Byrd has gone to the big Klan rally in the sky, but his idiosyncratic definition of constitutionalism lives on. In fact, it was on full display this week during Supreme Court nominee Elena Kagan's confirmation hearings. Sen. Tom Coburn, an Oklahoma Republican, asked Kagan whether Congress had the power to require the American people to consume the recommended servings of fruits and vegetables each day.

Kagan tried to play it off with an appeal to judicial restraint, replying that what Coburn was suggesting "sounds like a dumb law" but a law's senselessness is not by itself sufficient reason for the Supreme Court to overturn it. That's true as far as it goes, but does the federal government have the power to regulate American diets in this fashion? Kagan did not answer the question, but her stammering spoke volumes.

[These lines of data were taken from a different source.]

Definition sample_tiff : list Z :=
  fourcc "II" ++ [42; 0; 8; 0; 0; 0]
  ++ [1; 0] ++ [105; 135; 4; 0; 1; 0; 0; 0; 26; 0; 0; 0] ++ [0; 0; 0; 0]
  ++ [2; 0] ++ [3; 144; 2; 0; 20; 0; 0; 0; 56; 0; 0; 0] ++ [17; 144; 2; 0; 7; 0; 0; 0; 76; 0; 0; 0]
  ++ [0; 0; 0; 0] ++ lit "2024:01:02 03:04:05" ++ [0] ++ lit "+01:00" ++ [0].

Example sample_capture_time :
  extract_exif_capture_time (sample_heic sample_tiff)
  = Ok (Some {| datetime_original := Some (lit "2024:01:02 03:04:05");
                offset_time_original := Some (lit "+01:00") |}).
Proof. vm_compute. reflexivity. Qed.

Example sample_rewrite :
  (o ← rewrite_exif_capture_time (sample_heic sample_tiff) (lit "2023:12:31 23:59:59") (lit "-08:00");
   match o with Some out => extract_exif_capture_time out | None => Ok None end)
  = Ok (Some {| datetime_original := Some (lit "2023:12:31 23:59:59");
                offset_time_original := Some (lit "-08:00") |}).
Proof. vm_compute. reflexivity. Qed.

(** ** Facts: the TIFF data *)

Lemma ascii_value_of_tag_eq tiff o tag e entry :
  find_tiff_entry tiff o tag e = Ok (Some entry) →
  ascii_value_of_tag tiff o tag e = (v ← tiff_ascii_value tiff entry; Ok (Some v)).
Proof. intros H. unfold ascii_value_of_tag. by rewrite H. Qed.

Lemma disjoint_agree (t p : range) (tiff v tiff' : list Z) :
  ranges_overlap t p = false → zlen v = t.2 - t.1 → put_range tiff t.1 v = Some tiff' →
  agree p.1 p.2 tiff tiff'.
Proof.
  unfold ranges_overlap. intros Hov Hv Hput. eapply put_range_agree; [done|].
  apply andb_false_iff in Hov as [?%Z.ltb_ge|?%Z.ltb_ge]; lia.
Qed.

(** The bytes of [tiff] outside the two fields. *)
Definition same_outside (r1 r2 : range) (l l' : list Z) : Prop :=
  length l' = length l
  ∧ ∀ i : nat, ¬ (r1.1 <= Z.of_nat i < r1.2) → ¬ (r2.1 <= Z.of_nat i < r2.2) → l' !! i = l !! i.

Lemma rewrite_tiff_Ok tiff dt off out :
  bytes_ok tiff → rewrite_tiff tiff dt off = Ok (Some out) →
  ∃ e o xo d f rd rf,
    tiff_capture_ifd_offsets tiff = Ok (e, o, Some xo)
    ∧ find_tiff_entry tiff xo 36867 e = Ok (Some d) ∧ tiff_ascii_range tiff d = Ok rd
    ∧ find_tiff_entry tiff xo 36881 e = Ok (Some f) ∧ tiff_ascii_range tiff f = Ok rf
    ∧ 0 <= rd.1 ∧ rd.2 <= zlen tiff ∧ 0 <= rf.1 ∧ rf.2 <= zlen tiff
    ∧ same_outside rd rf tiff out
    ∧ tiff_capture_ifd_offsets out = Ok (e, o, Some xo)
    ∧ ascii_value_of_tag out xo 36867 e = Ok (Some (trim dt))
    ∧ ascii_value_of_tag out xo 36881 e = Ok (Some (trim off)).
Proof.
  intros Hok. unfold rewrite_tiff. intros ([[e o] xo] & Hcap & H)%bind_Ok.
  destruct xo as [xo|]; [|done]. apply bind_Ok in H as (d & Hd & H). destruct d as [d|]; [|done].
  apply bind_Ok in H as (f' & Hf & (f & ->%ok_or_Ok & (rd & Hrd & (rf & Hrf & (u & Hval & (t1 & H1 & (t2 & H2 & [= ->])%bind_Ok)%bind_Ok)%bind_Ok)%bind_Ok)%bind_Ok)%bind_Ok).
  apply (validate_tiff_patch_ranges_Ok _ _ _ xo) in Hval as (Hov & r & es & n & xr & xes & xn & Hr & Hxr & Hdis);
    [|done].
  apply replace_tiff_ascii_Ok in H1 as (Had & H0d & Hd0 & Hdl & Hde & nd & Hdn & Hpd).
  apply replace_tiff_ascii_Ok in H2 as (Haf & H0f & Hf0 & Hfl & Hfe & nf & Hfn & Hpf).
  pose proof (put_range_length _ _ _ _ Hpd) as Hl1. pose proof (put_range_length _ _ _ _ Hpf) as Hl2.
  assert (∀ p, p ∈ [(0, 8); r; xr] → agree p.1 p.2 tiff out) as Hag.
  { intros p Hp. eapply agree_trans; eapply disjoint_agree;
      [exact (Hdis (d, rd) ltac:(set_solver) p Hp)|exact Hdn|exact Hpd
      |exact (Hdis (f, rf) ltac:(set_solver) p Hp)|exact Hfn|exact Hpf]. }
  assert (∀ tag, find_tiff_entry out xo tag e = find_tiff_entry tiff xo tag e) as Hfind.
  { intros tag. eapply find_tiff_entry_agree; [done|exact Hxr|]. apply Hag. set_solver. }
  cbn in Hov. rewrite !orb_false_r in Hov.
  exists e, o, xo, d, f, rd, rf. split_and!; try done; try lia.
  - split; [congruence|]. intros i Hi1 Hi2.
    rewrite (put_range_outside _ _ _ _ i Hpf) by lia. apply (put_range_outside _ _ _ _ i Hpd). lia.
  - eapply tiff_capture_ifd_offsets_agree; [done..| |]; [apply (Hag (0, 8))|apply Hag]; set_solver.
  - rewrite (ascii_value_of_tag_eq _ _ _ _ d) by (by rewrite Hfind).
    rewrite (tiff_ascii_value_replaced _ _ rd dt nd); [done| |done|done|].
    { rewrite <- Hrd. apply tiff_ascii_range_length; congruence. }
    pose proof (put_range_inside _ _ _ _ Hpd) as Hin. rewrite Hdn in Hin.
    replace (rd.1 + (rd.2 - rd.1)) with rd.2 in Hin by lia. rewrite <- Hin. symmetry.
    apply (agree_get_range rd.1 rd.2); [|lia..]. eapply (disjoint_agree rf rd); [|exact Hfn|exact Hpf].
    unfold ranges_overlap in *. by rewrite andb_comm.
  - rewrite (ascii_value_of_tag_eq _ _ _ _ f) by (by rewrite Hfind).
    rewrite (tiff_ascii_value_replaced _ _ rf off nf); [done| |done|done|].
    { rewrite <- Hrf. apply tiff_ascii_range_length. congruence. }
    pose proof (put_range_inside _ _ _ _ Hpf) as Hin. rewrite Hfn in Hin.
    by replace (rf.1 + (rf.2 - rf.1)) with rf.2 in Hin by lia.
Qed.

Earlier Kagan argued that there was no contradiction between interpreting the Constitution based on its original public meaning and treating it as an evolving, living document. After all, the Constitution clearly requires that senators be at least 30 years old. But whether it allows for the federal regulation of bedtime is presumably buried in some penumbra.

This view of the rule of law essentially reduces the Constitution to Robert's Rules of Order: it sets the specific procedures by which the federal government runs but does not expressly limit its powers. The doctrine of enumerated powers has effectively been repealed by an expansive reading of the interstate commerce clause.

It was not always this way. Consider: most Americans believed it was necessary to amend the Constitution to abolish slavery and impose (and also repeal) Prohibition. Both slavery and the sale of alcoholic beverages had a much bigger impact on interstate commerce than much of what the federal government regulates under the commerce clause today.

We do not revere the Constitution by avoiding 29-year-old senators while transforming a federal constitutional republic into a unitary state. A Constitution that means whatever the government says it means is not a living document. It is a dead letter. And the situational constitutionalism practiced by both parties, often with public approval, has helped kill it. But as the bills come due for a government that has grown beyond its constitutional size, millions of Americans are starting to mourn its passing and hope for its resurrection.

It will be an uphill fight to reclaim the original understanding of the Constitution, however. The Onion made one attempt at ideological balance in its spoof with their imaginary quote from the confused constitutionalist's liberal daughter:
"Dad's great, but listening to all that talk radio has put some weird ideas into his head," said daughter Samantha, a freshman at Reed College in Portland, Oregon. "He believes the Constitution allows the government to torture people and ban gay marriage, yet he doesn't even know that it guarantees universal health care."

Dad's radio-generated ideas are of course a caricature of the conservative position. Samantha's are not a far cry from what is believed by liberal members of the Supreme Court. Who says the Onion is not a real news outlet?